Greenpeace kontra Gazprom. Aktywiści zajęli rosyjską platformę
Grupa aktywistów Greenpeace wraz z dyrektorem generalnym organizacji Kumi Naidoo, rozpoczęła dziś rano okupację należącej do Gazpromu platformy wiertniczej Prirazlomnaya na Morzu Peczorskim. W ten sposób ekolodzy chcą wymusić, m.in. na firmie Gazprom, by ta porzuciła plany prowadzenia odwiertów w tym regionie.
O 4-tej nad ranem lokalnego czasu, aktywiści przypłynęli na platformę w łodziach motorowych spuszczonych ze znajdującego się nieopodal statku Arctic Sunrise. Wspięli się na nią po linach cumowniczych. Sześciu z nich zajęło pozycje uniemożliwiające funkcjonowanie platformy. Jak poinformował Greenpeace okupacja może potrwać kilka dni.
Greenpeace już od jakiegoś czasu walczy, by powstrzymać tzw. kraje arktyczne i międzynarodowe koncerny paliwowe przed eksploatacją zasobów Arktyki (głównie ropy i gazu).

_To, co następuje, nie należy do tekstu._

(** * Tool-call orchestration of the MCP example clients

    A shallow embedding of the orchestration code of [client.py] (the
    plan-then-execute client) and of [fastmcp_sse_client.py] (the iterative
    chat session), with the Python library pieces they rely on:

    - [PyStr]: the [str] methods used by the clients;
    - [Re]: a backtracking matcher with Python's priority order, enough for
      the pattern of [plan_tool_use];
    - [Json]: decoded JSON values and [json.loads];
    - [Client]: the planner, the plan parser and the executor loop of
      [client.py];
    - [SseClient]: [ChatSession.process_llm_response] and the reply loop of
      [ChatSession.start].

    Conventions.  A Python [str] is a Rocq [string] holding its UTF-8
    bytes; white space is classified on the ASCII range, which is
    exact for the texts whose edges are ASCII.  [json.loads] is modelled within the limits the interpreter
    puts on digits and nesting ([Limits]).  Numbers are kept as their
    lexemes.  A Python [dict] decoded from JSON is an association
    list in insertion order with distinct keys; [tool_outputs], which is
    only ever read by key, is a [gmap].  Exceptions are values of [exn]
    carried by [result].  The tool host and the language model are external:
    they are section variables threaded through an explicit state, and the
    calls issued to the host are logged in order. *)

From Stdlib Require Import String Ascii List Bool Arith NArith Lia.
From stdpp Require Import base gmap strings.

Import ListNotations.
Local Open Scope string_scope.
Local Open Scope list_scope.

(** ** Exceptions and results *)

Inductive exn : Type :=
| TypeError
| KeyError
| AttributeError
| IndexError
| JSONDecodeError
| HostError (msg : string).

Inductive result (A : Type) : Type :=
| Ok (a : A)
| Raise (e : exn).

Arguments Ok {A} a.
Arguments Raise {A} e.

(** ** Python string methods *)

Module PyStr.

(** [str.isspace] on one character, ASCII range: TAB..CR, FS..US, SPACE. *)
Definition isspace (c : ascii) : bool :=
  let n := nat_of_ascii c in
  ((9 <=? n)%nat && (n <=? 13)%nat) || ((28 <=? n)%nat && (n <=? 32)%nat).

Fixpoint startswith (s prefix : string) : bool :=
  match prefix, s with
  | EmptyString, _ => true
  | String a p, String b s' => Ascii.eqb a b && startswith s' p
  | String _ _, EmptyString => false
  end.

Fixpoint rev_onto (s acc : string) : string :=
  match s with
  | EmptyString => acc
  | String c s' => rev_onto s' (String c acc)
  end.

Definition rev (s : string) : string := rev_onto s EmptyString.

Definition endswith (s suffix : string) : bool :=
  startswith (rev s) (rev suffix).

Fixpoint lstrip_by (p : ascii -> bool) (s : string) : string :=
  match s with
  | EmptyString => EmptyString
  | String c s' => if p c then lstrip_by p s' else s
  end.

Fixpoint rstrip_by (p : ascii -> bool) (s : string) : string :=
  match s with
  | EmptyString => EmptyString
  | String c s' =>
      match rstrip_by p s' with
      | EmptyString => if p c then EmptyString else String c EmptyString
      | r => String c r
      end
  end.

Definition strip_by (p : ascii -> bool) (s : string) : string :=
  rstrip_by p (lstrip_by p s).

(** [s.strip()] *)
Definition strip (s : string) : string := strip_by isspace s.

Fixpoint mem (c : ascii) (chars : string) : bool :=
  match chars with
  | EmptyString => false
  | String d chars' => Ascii.eqb c d || mem c chars'
  end.

(** [s.strip(chars)]: [chars] is a set of characters, not a prefix. *)
Definition strip_chars (s chars : string) : string :=
  strip_by (fun c => mem c chars) s.

(** [sub in s] for two strings. *)
Fixpoint contains (s sub : string) : bool :=
  startswith s sub ||
  match s with
  | EmptyString => false
  | String _ s' => contains s' sub
  end.

End PyStr.

(** ** Regular expressions: backtracking search with one capture group *)

Module Re.

Inductive regex : Type :=
| Lit (s : string)            (* a literal, also a non-capturing group of one *)
| Class (p : ascii -> bool)   (* one character of a class *)
| Seq (r1 r2 : regex)
| Opt (r : regex)             (* r?   greedy *)
| Star (r : regex)            (* r*   greedy *)
| LazyPlus (r : regex)        (* r+?  lazy *)
| Group (r : regex).          (* ( r ), group 1 *)

Fixpoint drop_prefix (l s : string) : option string :=
  match l, s with
  | EmptyString, _ => Some s
  | String a l', String b s' =>
      if Ascii.eqb a b then drop_prefix l' s' else None
  | String _ _, EmptyString => None
  end.

Fixpoint take (n : nat) (s : string) : string :=
  match n, s with
  | S n', String c s' => String c (take n' s')
  | _, _ => EmptyString
  end.

(** [mt r s g k]: match [r] at the head of [s]; [g] is the text captured
    by group 1 so far; the continuation [k] receives the rest of the
    subject and the capture.  Alternatives are tried in Python's order and
    the first success wins.  A repetition is abandoned when an iteration
    consumes nothing. *)
Fixpoint mt {R : Type} (r : regex) (s : string) (g : option string)
    (k : string -> option string -> option R) {struct r} : option R :=
  match r with
  | Lit l =>
      match drop_prefix l s with
      | Some s' => k s' g
      | None => None
      end
  | Class p =>
      match s with
      | String c s' => if p c then k s' g else None
      | EmptyString => None
      end
  | Seq r1 r2 => mt r1 s g (fun s' g' => mt r2 s' g' k)
  | Opt r1 =>
      match mt r1 s g k with
      | Some x => Some x
      | None => k s g
      end
  | Star r1 =>
      (fix loop (n : nat) (s : string) (g : option string) {struct n}
         : option R :=
         match n with
         | O => k s g
         | S n' =>
             match mt r1 s g (fun s' g' =>
                      if (String.length s' <? String.length s)%nat
                      then loop n' s' g' else None) with
             | Some x => Some x
             | None => k s g
             end
         end) (String.length s) s g
  | LazyPlus r1 =>
      (fix loop (n : nat) (s : string) (g : option string) {struct n}
         : option R :=
         match n with
         | O => None
         | S n' =>
             mt r1 s g (fun s' g' =>
               match k s' g' with
               | Some x => Some x
               | None =>
                   if (String.length s' <? String.length s)%nat
                   then loop n' s' g' else None
               end)
         end) (String.length s) s g
  | Group r1 =>
      mt r1 s g (fun s' _ =>
        k s' (Some (take (String.length s - String.length s') s)))
  end.

(** [re.search(r, s)]: the leftmost match; the value is [group(1)],
    [None] inside when the group took no part in the match. *)
Fixpoint search (r : regex) (s : string) : option (option string) :=
  match mt r s None (fun _ g => Some g) with
  | Some g => Some g
  | None =>
      match s with
      | EmptyString => None
      | String _ s' => search r s'
      end
  end.

Definition any_char (c : ascii) : bool := true.

(** A search result whose group 1, if any, is a single character. *)
Definition one_char (x : option (option string)) : Prop :=
  x = None \/ exists c, x = Some (Some (String c EmptyString)).

End Re.

(** ** Python dictionaries decoded from JSON: association lists in
    insertion order *)

Module Dict.
Section Dict.
Context {V : Type}.

Fixpoint get (k : string) (d : list (string * V)) : option V :=
  match d with
  | [] => None
  | (k', v) :: d' => if String.eqb k k' then Some v else get k d'
  end.

(** [k in d] *)
Definition mem (k : string) (d : list (string * V)) : bool :=
  match get k d with
  | Some _ => true
  | None => false
  end.

(** [d[k] = v]: an existing key keeps its place, a new key goes last. *)
Fixpoint set (k : string) (v : V) (d : list (string * V))
  : list (string * V) :=
  match d with
  | [] => [(k, v)]
  | (k', v') :: d' =>
      if String.eqb k k' then (k', v) :: d' else (k', v') :: set k v d'
  end.

(** Rebinding every value in place, as a loop over [d.items()] that
    assigns [d[key]] does. *)
Definition map_values (f : V -> V) (d : list (string * V))
  : list (string * V) :=
  List.map (fun kv => (fst kv, f (snd kv))) d.
End Dict.
End Dict.

(** ** JSON values and [json.loads] *)

Module Json.

#[warnings="-register-all"]
Inductive json : Type :=
| JNull
| JBool (b : bool)
| JNum (lexeme : string)
| JStr (s : string)
| JArr (items : list json)
| JObj (members : list (string * json)).

Definition ch (n : N) : ascii := ascii_of_N n.
Definition code (c : ascii) : N := N_of_ascii c.

(** The quotation mark. *)
Definition dquote : ascii := ch 34.

Definition is_ws (c : ascii) : bool :=
  let n := code c in
  (n =? 32)%N || (n =? 9)%N || (n =? 10)%N || (n =? 13)%N.

Definition is_digit (c : ascii) : bool :=
  let n := code c in (48 <=? n)%N && (n <=? 57)%N.

Definition is_digit19 (c : ascii) : bool :=
  let n := code c in (49 <=? n)%N && (n <=? 57)%N.

Definition hexval (c : ascii) : option N :=
  let n := code c in
  if (48 <=? n)%N && (n <=? 57)%N then Some (n - 48)%N
  else if (65 <=? n)%N && (n <=? 70)%N then Some (n - 55)%N
  else if (97 <=? n)%N && (n <=? 102)%N then Some (n - 87)%N
  else None.

(** UTF-8 bytes of a code point (a lone surrogate gets the three-byte
    form). *)
Definition utf8 (n : N) : list ascii :=
  if (n <? 128)%N then [ch n]
  else if (n <? 2048)%N then [ch (192 + n / 64); ch (128 + n mod 64)]%N
  else if (n <? 65536)%N then
    [ch (224 + n / 4096); ch (128 + (n / 64) mod 64); ch (128 + n mod 64)]%N
  else
    [ch (240 + n / 262144); ch (128 + (n / 4096) mod 64);
     ch (128 + (n / 64) mod 64); ch (128 + n mod 64)]%N.

Fixpoint string_of_rev (acc : list ascii) (tail : string) : string :=
  match acc with
  | [] => tail
  | c :: acc' => string_of_rev acc' (String c tail)
  end.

„Weszliśmy dziś na tę platformę z mandatem danym nam przez ponad milion ludzi z całego świata, którzy podpisali nasz apel o ochronę Arktyki przed przemysłowym wykorzystaniem i ekologiczną dewastacją. Jesteśmy tu w ich imieniu. Stoimy także ramię w ramię z rdzennymi mieszkańcami tych terenów, którzy w ubiegłym tygodniu podpisali wspólne stanowisko, w którym sprzeciwiają się prowadzeniu tak niebezpiecznych prac w pobliżu terenów przez nich zamieszkanych. Wiercenie w tak ciężkich warunkach klimatycznych to prosta droga do katastrofy, pytaniem nie jest czy do niej dojdzie, ale kiedy”, powiedział przebywający na platformie Prirazlomnaya, Kumi Naidoo.
Gazprom planuje rozpoczęcie odwiertów jeszcze w tym roku, stając się w te sposób pierwszą firmą w historii, która przystąpi do komercyjnego wydobycia ropy na wodach wokół Arktyki. Zdaniem ekologów firma nie jest przygotowana do radzenia sobie w tym regionie, co grozi wyciekiem ropy. W ubiegłym tygodniu organizacje Greenpeace i WWF upubliczniły niezależny raport ekspertów rosyjskiego centrum badawczego Informatica Riska, z którego wynika, że taki wypadek doprowadziłby do katastrofy ekologicznej w całym regionie. Skażeniu uległoby 140 tysięcy km2 otwartych wód i 3 tysiące km wybrzeża.
Ponadto Greenpeace odkrył, że od lipca br. Gazprom działa bez ważnego planu zarządzania kryzysowego na wypadek wycieku ropy, co czyni te działania nielegalnymi do czasu przygotowania i zatwierdzenia nowego planu.